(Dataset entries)
::::
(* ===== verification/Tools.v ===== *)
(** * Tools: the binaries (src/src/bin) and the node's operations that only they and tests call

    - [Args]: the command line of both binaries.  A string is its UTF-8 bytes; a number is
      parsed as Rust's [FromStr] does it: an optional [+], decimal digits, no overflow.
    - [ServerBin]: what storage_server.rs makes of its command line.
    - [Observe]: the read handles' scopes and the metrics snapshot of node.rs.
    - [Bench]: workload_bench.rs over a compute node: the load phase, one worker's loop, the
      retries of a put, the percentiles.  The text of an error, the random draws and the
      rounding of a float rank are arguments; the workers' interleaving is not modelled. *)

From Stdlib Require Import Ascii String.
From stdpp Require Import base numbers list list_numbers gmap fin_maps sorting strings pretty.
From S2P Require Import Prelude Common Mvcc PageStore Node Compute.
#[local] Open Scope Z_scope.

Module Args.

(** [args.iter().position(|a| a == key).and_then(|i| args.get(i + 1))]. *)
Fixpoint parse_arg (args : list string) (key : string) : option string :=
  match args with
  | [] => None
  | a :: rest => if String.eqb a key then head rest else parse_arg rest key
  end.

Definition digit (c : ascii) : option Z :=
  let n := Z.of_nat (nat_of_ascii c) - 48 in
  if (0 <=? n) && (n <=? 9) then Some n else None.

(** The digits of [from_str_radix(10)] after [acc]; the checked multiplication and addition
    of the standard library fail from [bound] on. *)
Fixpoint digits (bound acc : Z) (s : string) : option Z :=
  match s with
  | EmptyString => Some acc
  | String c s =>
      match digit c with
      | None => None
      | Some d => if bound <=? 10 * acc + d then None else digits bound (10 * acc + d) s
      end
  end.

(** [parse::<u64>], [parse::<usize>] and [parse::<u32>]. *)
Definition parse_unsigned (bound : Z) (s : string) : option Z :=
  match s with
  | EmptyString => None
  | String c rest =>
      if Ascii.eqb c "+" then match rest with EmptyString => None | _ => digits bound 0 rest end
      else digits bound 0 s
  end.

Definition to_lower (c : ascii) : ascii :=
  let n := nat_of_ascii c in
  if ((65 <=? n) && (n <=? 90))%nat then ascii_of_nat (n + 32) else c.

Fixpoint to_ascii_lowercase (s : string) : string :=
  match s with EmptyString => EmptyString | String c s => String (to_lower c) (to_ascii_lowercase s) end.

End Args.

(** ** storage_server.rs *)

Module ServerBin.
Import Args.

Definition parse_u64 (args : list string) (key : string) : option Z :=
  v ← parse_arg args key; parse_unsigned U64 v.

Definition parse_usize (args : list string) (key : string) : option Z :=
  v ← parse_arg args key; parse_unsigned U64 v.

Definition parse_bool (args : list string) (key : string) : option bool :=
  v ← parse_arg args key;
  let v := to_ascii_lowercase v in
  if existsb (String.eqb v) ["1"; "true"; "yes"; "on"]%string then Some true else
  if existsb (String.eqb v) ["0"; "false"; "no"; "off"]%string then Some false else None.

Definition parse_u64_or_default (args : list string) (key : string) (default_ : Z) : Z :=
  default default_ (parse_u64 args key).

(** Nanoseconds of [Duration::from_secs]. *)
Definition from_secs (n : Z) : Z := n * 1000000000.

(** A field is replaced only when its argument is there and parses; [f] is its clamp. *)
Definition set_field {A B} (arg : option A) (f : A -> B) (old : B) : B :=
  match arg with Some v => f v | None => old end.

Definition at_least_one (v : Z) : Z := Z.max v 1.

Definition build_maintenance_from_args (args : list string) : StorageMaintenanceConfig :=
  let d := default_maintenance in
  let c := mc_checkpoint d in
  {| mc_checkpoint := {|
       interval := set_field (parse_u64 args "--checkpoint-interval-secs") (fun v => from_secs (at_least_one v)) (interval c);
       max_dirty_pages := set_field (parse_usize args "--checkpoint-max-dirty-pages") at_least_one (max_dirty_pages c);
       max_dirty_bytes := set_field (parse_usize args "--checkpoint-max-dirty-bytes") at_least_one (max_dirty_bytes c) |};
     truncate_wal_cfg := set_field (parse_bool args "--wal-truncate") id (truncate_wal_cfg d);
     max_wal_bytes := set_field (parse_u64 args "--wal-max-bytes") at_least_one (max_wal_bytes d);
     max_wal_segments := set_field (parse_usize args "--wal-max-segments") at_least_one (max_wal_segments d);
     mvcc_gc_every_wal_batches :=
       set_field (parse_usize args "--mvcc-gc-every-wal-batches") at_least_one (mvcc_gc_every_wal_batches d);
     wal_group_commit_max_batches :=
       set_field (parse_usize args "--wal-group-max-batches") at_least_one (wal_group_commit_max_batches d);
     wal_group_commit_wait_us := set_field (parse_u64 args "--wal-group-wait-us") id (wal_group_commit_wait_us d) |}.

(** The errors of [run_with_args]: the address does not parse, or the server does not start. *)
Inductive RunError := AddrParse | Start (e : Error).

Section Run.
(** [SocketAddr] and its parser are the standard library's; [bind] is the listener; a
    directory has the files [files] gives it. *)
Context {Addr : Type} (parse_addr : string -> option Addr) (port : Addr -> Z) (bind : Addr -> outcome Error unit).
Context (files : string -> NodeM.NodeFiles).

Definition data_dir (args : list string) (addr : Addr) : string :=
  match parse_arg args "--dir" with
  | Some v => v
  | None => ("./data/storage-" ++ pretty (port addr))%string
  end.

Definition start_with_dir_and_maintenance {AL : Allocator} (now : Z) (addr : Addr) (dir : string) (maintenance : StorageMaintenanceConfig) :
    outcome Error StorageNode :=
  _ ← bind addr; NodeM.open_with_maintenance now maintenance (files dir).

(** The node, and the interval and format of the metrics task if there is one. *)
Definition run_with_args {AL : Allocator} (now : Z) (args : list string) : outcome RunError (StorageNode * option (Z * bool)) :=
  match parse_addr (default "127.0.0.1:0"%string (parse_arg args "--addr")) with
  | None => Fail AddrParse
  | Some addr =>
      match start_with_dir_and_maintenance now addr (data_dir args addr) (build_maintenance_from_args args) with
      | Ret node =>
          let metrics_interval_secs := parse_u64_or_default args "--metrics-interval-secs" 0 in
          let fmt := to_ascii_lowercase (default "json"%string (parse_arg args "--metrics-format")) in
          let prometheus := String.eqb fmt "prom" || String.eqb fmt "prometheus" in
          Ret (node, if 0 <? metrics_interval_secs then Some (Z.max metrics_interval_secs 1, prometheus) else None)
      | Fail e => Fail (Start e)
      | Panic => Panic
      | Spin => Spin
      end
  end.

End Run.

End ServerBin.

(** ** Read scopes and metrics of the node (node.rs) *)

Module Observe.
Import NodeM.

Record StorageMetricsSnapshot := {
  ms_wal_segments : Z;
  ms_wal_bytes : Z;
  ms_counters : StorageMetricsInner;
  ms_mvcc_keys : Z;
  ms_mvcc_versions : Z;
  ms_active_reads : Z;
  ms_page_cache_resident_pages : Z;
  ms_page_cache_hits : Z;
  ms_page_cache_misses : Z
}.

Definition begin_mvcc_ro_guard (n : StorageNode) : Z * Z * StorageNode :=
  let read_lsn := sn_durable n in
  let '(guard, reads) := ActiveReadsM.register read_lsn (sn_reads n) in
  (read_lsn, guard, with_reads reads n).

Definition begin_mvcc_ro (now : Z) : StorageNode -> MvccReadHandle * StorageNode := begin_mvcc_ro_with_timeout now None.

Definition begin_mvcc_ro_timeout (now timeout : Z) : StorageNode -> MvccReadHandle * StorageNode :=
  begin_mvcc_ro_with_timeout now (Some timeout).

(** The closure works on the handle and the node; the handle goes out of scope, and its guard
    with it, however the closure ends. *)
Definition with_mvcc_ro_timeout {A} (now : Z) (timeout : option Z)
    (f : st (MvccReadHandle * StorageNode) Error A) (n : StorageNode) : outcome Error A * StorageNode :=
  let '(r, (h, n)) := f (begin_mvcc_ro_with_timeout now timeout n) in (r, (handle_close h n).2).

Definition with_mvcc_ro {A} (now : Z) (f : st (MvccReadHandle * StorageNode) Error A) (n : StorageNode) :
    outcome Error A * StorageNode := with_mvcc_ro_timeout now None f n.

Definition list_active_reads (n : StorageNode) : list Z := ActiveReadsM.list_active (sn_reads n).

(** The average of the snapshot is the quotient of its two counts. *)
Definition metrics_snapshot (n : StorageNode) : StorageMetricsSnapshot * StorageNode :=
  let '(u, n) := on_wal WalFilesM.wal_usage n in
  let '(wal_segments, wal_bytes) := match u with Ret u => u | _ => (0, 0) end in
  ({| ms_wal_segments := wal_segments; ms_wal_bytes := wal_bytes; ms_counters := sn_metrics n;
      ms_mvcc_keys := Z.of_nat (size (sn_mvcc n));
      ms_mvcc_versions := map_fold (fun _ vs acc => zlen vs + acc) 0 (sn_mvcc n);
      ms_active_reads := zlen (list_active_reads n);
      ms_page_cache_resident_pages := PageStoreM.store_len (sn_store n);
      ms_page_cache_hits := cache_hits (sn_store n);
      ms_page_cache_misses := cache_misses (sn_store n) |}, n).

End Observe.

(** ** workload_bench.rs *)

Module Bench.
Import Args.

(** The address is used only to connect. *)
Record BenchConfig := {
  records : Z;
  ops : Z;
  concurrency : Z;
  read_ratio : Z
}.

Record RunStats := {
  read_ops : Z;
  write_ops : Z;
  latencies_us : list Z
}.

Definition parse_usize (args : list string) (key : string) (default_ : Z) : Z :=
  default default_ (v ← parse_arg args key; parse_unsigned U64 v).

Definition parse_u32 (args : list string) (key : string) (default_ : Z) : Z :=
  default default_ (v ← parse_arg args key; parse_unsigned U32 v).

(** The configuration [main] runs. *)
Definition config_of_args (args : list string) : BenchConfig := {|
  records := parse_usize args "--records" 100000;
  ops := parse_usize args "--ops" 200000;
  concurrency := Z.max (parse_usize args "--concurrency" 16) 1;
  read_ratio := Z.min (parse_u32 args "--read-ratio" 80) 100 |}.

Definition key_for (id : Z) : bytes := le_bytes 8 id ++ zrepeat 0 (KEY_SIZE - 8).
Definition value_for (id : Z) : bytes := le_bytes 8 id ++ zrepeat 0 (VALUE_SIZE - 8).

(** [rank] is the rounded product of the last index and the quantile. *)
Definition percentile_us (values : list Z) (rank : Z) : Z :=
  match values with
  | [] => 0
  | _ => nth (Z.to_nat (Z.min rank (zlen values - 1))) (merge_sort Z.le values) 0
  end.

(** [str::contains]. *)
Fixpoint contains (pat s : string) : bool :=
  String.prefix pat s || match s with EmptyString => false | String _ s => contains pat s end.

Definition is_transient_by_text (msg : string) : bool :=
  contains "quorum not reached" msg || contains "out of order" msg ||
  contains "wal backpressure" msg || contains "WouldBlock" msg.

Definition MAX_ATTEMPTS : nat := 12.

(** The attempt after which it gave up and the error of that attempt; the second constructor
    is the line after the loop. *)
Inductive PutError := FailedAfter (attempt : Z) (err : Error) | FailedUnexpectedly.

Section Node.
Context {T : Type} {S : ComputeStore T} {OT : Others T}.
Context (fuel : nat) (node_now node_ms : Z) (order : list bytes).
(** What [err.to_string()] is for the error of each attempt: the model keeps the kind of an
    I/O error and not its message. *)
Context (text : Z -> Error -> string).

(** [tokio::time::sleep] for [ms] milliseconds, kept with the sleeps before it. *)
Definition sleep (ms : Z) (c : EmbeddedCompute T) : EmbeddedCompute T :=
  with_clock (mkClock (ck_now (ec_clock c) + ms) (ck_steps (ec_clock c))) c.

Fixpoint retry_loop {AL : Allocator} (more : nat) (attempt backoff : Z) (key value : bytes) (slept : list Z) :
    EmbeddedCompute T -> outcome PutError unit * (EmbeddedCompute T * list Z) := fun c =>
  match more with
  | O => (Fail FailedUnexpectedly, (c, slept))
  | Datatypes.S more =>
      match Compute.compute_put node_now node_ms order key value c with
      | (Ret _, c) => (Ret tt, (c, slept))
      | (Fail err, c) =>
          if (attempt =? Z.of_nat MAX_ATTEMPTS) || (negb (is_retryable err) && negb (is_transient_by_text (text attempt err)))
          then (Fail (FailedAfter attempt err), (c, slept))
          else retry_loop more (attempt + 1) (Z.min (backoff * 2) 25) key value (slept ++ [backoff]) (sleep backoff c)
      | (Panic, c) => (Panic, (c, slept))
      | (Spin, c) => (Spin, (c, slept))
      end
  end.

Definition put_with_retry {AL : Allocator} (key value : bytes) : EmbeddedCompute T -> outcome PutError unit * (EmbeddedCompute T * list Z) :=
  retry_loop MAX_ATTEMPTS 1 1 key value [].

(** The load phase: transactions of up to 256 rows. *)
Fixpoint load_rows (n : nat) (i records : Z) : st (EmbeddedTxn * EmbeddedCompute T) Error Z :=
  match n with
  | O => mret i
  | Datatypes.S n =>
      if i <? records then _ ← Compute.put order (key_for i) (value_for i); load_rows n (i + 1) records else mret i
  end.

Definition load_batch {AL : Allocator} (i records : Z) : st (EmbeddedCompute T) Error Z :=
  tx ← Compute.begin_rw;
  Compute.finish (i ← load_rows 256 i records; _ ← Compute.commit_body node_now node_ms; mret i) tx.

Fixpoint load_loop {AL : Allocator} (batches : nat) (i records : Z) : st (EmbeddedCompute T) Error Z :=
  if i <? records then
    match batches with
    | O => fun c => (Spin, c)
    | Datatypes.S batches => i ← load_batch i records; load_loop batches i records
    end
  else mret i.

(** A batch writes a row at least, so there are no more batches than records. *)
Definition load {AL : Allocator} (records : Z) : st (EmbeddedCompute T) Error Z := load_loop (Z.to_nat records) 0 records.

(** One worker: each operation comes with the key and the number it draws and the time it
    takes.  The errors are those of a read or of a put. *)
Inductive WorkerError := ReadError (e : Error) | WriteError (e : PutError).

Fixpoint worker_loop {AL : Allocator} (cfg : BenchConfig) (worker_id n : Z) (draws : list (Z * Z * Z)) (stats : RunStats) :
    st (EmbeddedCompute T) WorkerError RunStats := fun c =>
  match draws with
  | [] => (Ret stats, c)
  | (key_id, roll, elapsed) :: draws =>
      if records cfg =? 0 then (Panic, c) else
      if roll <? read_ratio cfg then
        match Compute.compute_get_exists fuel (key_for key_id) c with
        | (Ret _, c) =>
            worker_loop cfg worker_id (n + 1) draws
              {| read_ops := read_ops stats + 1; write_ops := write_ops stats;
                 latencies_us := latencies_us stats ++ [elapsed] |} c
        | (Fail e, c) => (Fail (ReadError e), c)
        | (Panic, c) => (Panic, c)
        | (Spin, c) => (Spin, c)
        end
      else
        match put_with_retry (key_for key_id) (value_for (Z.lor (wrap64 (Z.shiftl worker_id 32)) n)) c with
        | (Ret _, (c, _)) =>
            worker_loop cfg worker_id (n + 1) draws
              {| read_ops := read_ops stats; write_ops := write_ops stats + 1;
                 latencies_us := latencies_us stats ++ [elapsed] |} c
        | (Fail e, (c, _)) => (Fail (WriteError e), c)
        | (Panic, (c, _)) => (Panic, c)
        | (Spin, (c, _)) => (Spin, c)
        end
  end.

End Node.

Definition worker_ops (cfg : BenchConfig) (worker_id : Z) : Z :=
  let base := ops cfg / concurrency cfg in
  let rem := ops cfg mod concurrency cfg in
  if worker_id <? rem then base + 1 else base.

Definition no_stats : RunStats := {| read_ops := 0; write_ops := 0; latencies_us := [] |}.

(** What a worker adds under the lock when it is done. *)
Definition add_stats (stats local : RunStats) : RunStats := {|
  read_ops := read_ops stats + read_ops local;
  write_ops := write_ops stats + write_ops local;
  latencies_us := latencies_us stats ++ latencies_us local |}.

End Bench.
::::
● Instructions to follow: Starting at the line that has "(** What [err.to_string()]" and ending at the line that has "match n with", please write out the lines above exactly, leaving out all others.

● Response to the task:
(** What [err.to_string()] is for the error of each attempt: the model keeps the kind of an
    I/O error and not its message. *)
Context (text : Z -> Error -> string).

(** [tokio::time::sleep] for [ms] milliseconds, kept with the sleeps before it. *)
Definition sleep (ms : Z) (c : EmbeddedCompute T) : EmbeddedCompute T :=
  with_clock (mkClock (ck_now (ec_clock c) + ms) (ck_steps (ec_clock c))) c.

Fixpoint retry_loop {AL : Allocator} (more : nat) (attempt backoff : Z) (key value : bytes) (slept : list Z) :
    EmbeddedCompute T -> outcome PutError unit * (EmbeddedCompute T * list Z) := fun c =>
  match more with
  | O => (Fail FailedUnexpectedly, (c, slept))
  | Datatypes.S more =>
      match Compute.compute_put node_now node_ms order key value c with
      | (Ret _, c) => (Ret tt, (c, slept))
      | (Fail err, c) =>
          if (attempt =? Z.of_nat MAX_ATTEMPTS) || (negb (is_retryable err) && negb (is_transient_by_text (text attempt err)))
          then (Fail (FailedAfter attempt err), (c, slept))
          else retry_loop more (attempt + 1) (Z.min (backoff * 2) 25) key value (slept ++ [backoff]) (sleep backoff c)
      | (Panic, c) => (Panic, (c, slept))
      | (Spin, c) => (Spin, (c, slept))
      end
  end.

Definition put_with_retry {AL : Allocator} (key value : bytes) : EmbeddedCompute T -> outcome PutError unit * (EmbeddedCompute T * list Z) :=
  retry_loop MAX_ATTEMPTS 1 1 key value [].

(** The load phase: transactions of up to 256 rows. *)
Fixpoint load_rows (n : nat) (i records : Z) : st (EmbeddedTxn * EmbeddedCompute T) Error Z :=
  match n with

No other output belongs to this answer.